Steigende Produktenpreise in Rotterdam sorgen weiterhin für hohes Preisniveau

Wien (OTS) - Alle Versorgungsverträge der Mineralölunternehmen basieren auf den Rotterdamer Notierungen und werden daher sofort angepasst. Preiserhöhungen und Preissenkungen am Rotterdamer Markt werden nach einem kurzen Marktbeobachtungszeitraum an den österreichischen Konsumenten weitergegeben.

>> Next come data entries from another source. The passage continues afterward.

(** A sum is the sum of the bytes, modulo 2^width. *)
Theorem checksum_sum_exact (model : ChecksumModel) (data : list Z) : ChecksumModel_IsValid model = true → cm_kind model = kCHECKSUM_KIND_SUM →
  Checksum_Finish (Checksum_Update (Checksum_Start model) data) = foldr Z.add 0 data mod 2 ^ cm_width model.
Proof.
  intros Hv Hk. assert (8 ≤ cm_width model ≤ 32) as Hw.
  { unfold ChecksumModel_IsValid in Hv. rewrite bool_decide_false in Hv by congruence. apply andb_true_iff in Hv as [H1 H2]. lia. }
  unfold Checksum_Finish, Checksum_Update, Checksum_Start. cbn [ck_model ck_value]. rewrite bool_decide_true by done. rewrite bool_decide_false by congruence.
  assert (0 < 2 ^ cm_width model) as Hpos by (apply Z.pow_pos_nonneg; lia).
  assert (∀ v, foldl (update_byte model) (v mod 2 ^ cm_width model) data = (v + foldr Z.add 0 data) mod 2 ^ cm_width model) as H; [|specialize (H 0); rewrite Z.mod_0_l, Z.add_0_l in H by lia; exact H].
  induction data as [|b data IH]; intros v; cbn [foldl foldr]; [by rewrite Z.add_0_r|]. unfold update_byte at 2. rewrite bool_decide_true, land_width by done.
  assert (u32 (v mod 2 ^ cm_width model + b) mod 2 ^ cm_width model = (v + b) mod 2 ^ cm_width model) as ->; [|rewrite IH; f_equal; lia].
  unfold u32. change 4294967296 with (2 ^ 32). replace (2 ^ 32) with (2 ^ cm_width model * 2 ^ (32 - cm_width model)) by (rewrite <- Z.pow_add_r by lia; f_equal; lia).
  rewrite Z.mod_mod_divide by (exists (2 ^ (32 - cm_width model)); lia). by rewrite Z.add_mod_idemp_l by lia.
Qed.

Der Vorwurf, der von Autofahrerklubs gerne in Richtung Mineralölunternehmen vorgebracht wird, dass Preiserhöhungen in einem stärkeren Ausmaß als Senkungen weitergegeben werden, konnte im Rahmen der Untersuchung des unabhängigen Beratungsunternehmens JBC Energy GmbH widerlegt werden. Vielmehr ergab die Analyse, dass das Ausmaß bei beiden Bewegungen gleich ist.

Österreichische Autofahrer tanken im EU-Vergleich günstig
Nicht nur in den Nachbarländern Italien und Deutschland tanken die Autofahrer teurer als in Österreich. Wöchentliche EU-weite Preisvergleiche bescheinigen dem österreichischen Markt derzeit Pumpenpreise, die bei Benzin in der Regel um 9 bis 10 Cent und bei Diesel um 3 bis 5 Cent unter dem EU-Durchschnitt liegen.

Über den FVMI

Der Fachverband der Mineralölindustrie (FVMI) ist eine bundesweite Fachorganisation im Bereich der Wirtschaftskammer Österreich und als gesetzliche Interessenvertretung Bindeglied zwischen Wirtschaft und Öffentlichkeit. Mitglieder sind österreichische Unternehmen, die Rohöl aufsuchen und fördern (upstream), in Pipelines transportieren (midstream) und in eigenen oder konzernverbundenen Raffinerien verarbeiten sowie Mineralölprodukte vertreiben (downstream).